## Assignment
Filter these entries down to lines holding "title".

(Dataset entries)
________________________
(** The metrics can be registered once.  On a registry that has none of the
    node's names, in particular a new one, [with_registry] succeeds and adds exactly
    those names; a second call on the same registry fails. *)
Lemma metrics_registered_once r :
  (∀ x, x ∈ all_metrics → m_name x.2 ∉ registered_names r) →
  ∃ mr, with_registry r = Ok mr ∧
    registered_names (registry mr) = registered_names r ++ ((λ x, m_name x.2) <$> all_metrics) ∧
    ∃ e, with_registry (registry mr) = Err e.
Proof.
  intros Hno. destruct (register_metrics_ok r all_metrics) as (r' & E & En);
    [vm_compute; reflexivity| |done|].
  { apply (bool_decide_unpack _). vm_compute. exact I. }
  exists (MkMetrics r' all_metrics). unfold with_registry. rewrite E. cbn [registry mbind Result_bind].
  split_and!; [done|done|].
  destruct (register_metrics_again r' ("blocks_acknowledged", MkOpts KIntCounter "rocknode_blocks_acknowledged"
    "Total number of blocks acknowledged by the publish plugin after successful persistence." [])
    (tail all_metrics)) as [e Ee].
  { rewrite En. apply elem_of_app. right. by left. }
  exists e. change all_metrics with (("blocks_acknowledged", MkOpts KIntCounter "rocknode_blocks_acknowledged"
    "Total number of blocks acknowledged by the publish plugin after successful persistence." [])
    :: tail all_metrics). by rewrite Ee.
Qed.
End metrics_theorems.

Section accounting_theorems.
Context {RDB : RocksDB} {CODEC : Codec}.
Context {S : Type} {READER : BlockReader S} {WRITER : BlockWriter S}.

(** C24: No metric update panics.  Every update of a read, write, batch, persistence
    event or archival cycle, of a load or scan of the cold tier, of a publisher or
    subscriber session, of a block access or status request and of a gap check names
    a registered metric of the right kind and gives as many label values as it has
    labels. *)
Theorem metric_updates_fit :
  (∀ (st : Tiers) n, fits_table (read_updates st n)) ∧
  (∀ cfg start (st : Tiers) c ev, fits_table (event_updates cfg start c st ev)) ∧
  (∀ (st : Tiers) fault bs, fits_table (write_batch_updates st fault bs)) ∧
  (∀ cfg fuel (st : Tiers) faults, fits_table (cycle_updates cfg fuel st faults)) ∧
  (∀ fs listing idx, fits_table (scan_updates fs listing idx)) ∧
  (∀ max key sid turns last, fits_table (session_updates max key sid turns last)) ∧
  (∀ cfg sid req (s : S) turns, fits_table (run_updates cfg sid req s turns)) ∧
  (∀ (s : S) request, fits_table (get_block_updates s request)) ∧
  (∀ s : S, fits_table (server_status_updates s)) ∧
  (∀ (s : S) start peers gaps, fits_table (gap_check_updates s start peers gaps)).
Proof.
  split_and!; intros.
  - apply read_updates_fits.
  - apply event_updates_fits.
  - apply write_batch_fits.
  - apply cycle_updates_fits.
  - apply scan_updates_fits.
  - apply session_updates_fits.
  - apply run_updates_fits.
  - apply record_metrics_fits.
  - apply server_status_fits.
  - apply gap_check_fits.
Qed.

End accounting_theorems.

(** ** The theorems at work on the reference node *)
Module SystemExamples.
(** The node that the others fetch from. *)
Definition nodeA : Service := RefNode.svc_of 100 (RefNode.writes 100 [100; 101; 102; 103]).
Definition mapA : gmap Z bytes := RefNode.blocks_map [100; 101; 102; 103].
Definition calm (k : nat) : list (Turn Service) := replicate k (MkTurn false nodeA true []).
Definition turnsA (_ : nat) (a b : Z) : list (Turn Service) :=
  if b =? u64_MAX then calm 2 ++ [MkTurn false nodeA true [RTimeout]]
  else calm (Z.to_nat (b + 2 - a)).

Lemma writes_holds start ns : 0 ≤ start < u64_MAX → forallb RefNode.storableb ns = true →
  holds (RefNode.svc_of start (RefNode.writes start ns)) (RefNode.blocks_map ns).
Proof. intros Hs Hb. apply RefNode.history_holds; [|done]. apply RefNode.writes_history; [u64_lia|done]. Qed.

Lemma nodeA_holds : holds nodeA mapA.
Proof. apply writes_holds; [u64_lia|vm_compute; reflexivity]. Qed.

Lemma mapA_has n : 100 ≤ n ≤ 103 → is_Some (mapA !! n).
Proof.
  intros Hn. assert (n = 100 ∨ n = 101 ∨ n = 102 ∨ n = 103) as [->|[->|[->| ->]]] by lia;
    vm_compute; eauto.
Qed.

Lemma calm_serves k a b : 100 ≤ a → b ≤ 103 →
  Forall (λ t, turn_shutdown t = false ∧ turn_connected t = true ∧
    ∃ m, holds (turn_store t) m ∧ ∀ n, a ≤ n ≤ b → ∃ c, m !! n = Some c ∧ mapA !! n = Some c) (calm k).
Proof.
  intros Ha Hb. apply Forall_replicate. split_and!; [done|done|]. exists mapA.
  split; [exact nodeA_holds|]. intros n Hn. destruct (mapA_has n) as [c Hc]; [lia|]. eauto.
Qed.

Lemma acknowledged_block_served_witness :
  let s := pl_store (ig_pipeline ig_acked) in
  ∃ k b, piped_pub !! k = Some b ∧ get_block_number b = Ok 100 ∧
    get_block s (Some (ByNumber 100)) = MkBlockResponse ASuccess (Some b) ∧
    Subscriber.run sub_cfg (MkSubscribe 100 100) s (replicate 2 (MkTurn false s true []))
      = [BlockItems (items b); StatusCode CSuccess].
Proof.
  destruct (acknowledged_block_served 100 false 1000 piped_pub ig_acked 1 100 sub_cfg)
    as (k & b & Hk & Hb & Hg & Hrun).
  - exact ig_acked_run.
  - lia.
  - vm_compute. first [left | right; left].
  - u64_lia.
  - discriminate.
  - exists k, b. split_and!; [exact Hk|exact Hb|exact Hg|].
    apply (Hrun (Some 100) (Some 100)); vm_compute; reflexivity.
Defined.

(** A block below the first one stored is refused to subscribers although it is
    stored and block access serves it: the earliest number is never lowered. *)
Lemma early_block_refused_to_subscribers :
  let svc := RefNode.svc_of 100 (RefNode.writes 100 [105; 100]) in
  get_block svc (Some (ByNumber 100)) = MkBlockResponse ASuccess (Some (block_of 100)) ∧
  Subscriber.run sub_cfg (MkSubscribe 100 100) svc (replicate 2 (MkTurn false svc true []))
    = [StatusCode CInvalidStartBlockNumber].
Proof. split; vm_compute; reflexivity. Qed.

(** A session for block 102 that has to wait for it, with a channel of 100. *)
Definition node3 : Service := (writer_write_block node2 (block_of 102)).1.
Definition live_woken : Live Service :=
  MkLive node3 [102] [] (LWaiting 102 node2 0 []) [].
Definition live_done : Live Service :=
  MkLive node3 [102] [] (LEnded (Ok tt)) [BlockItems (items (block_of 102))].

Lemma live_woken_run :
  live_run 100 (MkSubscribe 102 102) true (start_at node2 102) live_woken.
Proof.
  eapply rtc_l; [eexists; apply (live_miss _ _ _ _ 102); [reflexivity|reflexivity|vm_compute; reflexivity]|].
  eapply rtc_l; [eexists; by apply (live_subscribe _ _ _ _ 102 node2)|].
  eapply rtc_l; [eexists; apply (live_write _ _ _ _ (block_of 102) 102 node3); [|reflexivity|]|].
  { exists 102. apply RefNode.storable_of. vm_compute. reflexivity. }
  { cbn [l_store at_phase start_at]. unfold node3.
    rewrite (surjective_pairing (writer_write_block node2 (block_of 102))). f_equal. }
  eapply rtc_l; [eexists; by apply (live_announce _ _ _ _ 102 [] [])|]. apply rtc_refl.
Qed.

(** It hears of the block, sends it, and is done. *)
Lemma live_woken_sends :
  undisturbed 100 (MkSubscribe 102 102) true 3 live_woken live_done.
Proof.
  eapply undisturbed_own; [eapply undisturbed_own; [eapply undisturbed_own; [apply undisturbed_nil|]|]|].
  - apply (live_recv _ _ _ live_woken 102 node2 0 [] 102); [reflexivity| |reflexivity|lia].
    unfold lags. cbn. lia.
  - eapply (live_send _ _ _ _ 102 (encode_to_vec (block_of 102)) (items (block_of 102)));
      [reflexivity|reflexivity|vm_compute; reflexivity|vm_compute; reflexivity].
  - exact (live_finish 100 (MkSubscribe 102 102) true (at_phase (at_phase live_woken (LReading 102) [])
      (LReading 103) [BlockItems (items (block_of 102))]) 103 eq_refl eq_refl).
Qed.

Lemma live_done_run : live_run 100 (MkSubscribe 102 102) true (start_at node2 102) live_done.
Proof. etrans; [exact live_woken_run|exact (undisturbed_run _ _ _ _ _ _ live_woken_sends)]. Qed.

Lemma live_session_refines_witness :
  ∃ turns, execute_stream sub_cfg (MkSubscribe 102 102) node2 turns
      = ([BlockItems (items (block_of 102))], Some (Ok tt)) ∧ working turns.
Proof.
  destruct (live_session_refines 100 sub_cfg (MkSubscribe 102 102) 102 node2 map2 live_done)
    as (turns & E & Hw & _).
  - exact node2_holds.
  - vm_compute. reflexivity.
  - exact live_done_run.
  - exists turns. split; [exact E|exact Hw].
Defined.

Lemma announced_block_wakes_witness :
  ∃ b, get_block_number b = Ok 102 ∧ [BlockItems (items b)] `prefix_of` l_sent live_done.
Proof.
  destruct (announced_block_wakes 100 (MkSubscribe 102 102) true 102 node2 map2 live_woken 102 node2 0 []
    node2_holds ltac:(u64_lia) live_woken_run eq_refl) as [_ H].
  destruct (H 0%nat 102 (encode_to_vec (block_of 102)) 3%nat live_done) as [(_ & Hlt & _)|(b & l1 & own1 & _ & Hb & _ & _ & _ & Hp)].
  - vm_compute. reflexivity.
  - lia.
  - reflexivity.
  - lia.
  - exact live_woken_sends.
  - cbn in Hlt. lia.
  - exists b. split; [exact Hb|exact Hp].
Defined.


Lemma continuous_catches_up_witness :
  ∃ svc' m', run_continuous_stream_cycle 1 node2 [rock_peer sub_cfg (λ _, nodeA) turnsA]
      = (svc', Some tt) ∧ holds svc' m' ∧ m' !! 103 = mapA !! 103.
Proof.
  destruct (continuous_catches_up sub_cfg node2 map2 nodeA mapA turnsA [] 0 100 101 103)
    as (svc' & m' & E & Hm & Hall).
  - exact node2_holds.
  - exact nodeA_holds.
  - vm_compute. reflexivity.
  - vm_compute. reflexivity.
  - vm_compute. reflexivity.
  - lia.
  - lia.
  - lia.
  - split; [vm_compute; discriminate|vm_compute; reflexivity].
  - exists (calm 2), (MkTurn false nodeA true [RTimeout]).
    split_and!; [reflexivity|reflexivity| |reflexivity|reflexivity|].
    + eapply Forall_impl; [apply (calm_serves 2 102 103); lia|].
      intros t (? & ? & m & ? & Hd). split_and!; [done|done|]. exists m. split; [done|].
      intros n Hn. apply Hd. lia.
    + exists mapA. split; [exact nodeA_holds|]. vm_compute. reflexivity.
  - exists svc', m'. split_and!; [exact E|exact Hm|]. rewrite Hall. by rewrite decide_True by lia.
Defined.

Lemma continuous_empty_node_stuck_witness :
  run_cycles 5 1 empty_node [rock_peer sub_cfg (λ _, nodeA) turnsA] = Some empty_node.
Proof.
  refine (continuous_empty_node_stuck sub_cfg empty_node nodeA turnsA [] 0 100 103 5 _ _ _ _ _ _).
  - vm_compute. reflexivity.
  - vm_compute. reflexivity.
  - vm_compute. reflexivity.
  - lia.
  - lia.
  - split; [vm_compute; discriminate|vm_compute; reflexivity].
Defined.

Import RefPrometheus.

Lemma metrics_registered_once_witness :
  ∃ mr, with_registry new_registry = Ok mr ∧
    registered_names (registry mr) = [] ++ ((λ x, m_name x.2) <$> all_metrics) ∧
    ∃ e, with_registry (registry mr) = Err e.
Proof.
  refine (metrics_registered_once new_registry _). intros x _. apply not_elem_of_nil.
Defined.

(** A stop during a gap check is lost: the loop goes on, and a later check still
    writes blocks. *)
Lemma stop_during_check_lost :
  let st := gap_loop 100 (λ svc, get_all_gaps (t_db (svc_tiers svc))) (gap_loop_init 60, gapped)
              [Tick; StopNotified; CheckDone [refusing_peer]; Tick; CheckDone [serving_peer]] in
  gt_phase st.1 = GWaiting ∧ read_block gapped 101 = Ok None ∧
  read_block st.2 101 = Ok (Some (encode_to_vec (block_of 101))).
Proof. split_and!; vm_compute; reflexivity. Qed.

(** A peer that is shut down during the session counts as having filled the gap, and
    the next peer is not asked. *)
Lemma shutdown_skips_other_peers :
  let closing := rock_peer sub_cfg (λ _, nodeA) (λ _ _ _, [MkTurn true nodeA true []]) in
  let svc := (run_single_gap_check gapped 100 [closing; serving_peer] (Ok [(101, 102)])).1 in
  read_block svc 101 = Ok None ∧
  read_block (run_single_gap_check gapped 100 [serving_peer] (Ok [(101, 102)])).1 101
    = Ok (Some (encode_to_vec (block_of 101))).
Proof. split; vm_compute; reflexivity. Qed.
________________________
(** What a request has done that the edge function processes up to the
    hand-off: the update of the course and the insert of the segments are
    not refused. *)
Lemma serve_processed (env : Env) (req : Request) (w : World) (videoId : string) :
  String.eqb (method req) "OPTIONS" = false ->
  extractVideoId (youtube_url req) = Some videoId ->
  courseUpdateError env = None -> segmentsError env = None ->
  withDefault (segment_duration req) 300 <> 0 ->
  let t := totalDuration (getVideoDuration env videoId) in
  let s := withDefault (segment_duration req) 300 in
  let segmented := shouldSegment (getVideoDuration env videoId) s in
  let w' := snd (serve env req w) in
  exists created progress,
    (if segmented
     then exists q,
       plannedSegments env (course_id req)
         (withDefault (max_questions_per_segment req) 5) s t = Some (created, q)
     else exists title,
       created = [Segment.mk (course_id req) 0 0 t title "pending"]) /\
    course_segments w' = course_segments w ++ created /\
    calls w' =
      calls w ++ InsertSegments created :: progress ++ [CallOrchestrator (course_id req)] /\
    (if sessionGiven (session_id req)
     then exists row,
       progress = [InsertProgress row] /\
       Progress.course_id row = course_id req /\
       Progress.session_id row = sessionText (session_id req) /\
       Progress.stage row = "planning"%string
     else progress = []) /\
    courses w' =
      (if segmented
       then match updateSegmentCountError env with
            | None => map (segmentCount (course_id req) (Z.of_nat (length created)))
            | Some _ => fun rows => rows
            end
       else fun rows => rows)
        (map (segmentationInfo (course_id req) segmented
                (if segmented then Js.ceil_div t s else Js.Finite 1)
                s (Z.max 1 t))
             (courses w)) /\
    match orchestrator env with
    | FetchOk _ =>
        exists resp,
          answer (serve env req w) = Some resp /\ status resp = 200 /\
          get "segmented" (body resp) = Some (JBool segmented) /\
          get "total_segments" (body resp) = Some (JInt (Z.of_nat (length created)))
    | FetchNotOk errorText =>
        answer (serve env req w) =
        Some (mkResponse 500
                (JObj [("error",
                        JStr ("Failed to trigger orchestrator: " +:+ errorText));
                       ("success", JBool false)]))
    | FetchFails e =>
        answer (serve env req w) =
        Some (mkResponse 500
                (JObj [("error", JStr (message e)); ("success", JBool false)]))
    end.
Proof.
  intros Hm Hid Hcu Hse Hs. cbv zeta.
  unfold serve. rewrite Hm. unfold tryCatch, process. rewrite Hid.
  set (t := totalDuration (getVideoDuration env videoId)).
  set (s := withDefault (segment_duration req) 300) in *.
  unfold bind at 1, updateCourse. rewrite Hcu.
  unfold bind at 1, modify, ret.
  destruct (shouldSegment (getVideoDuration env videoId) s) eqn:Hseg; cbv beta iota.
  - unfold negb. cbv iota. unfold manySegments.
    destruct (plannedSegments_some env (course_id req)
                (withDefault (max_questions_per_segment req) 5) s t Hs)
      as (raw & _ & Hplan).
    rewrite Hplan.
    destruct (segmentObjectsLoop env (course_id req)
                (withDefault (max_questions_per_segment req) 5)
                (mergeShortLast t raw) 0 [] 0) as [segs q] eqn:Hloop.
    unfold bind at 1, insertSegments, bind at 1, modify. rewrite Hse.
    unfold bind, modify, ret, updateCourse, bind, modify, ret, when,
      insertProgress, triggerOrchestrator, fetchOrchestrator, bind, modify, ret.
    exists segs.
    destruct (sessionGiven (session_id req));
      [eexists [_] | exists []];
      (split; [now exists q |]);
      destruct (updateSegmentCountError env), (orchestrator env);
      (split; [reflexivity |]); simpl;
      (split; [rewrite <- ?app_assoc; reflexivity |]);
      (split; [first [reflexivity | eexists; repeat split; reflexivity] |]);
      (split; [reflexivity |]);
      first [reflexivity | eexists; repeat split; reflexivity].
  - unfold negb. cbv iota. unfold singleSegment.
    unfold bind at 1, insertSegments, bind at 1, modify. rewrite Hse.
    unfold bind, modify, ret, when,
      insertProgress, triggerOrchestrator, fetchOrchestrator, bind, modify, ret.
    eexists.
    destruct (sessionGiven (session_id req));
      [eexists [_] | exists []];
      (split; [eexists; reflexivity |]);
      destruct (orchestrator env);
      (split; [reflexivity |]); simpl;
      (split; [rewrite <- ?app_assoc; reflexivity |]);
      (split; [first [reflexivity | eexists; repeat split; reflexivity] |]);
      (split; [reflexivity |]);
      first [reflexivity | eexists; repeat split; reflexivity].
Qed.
________________________
## Completed task
     else exists title,
       created = [Segment.mk (course_id req) 0 0 t title "pending"]) /\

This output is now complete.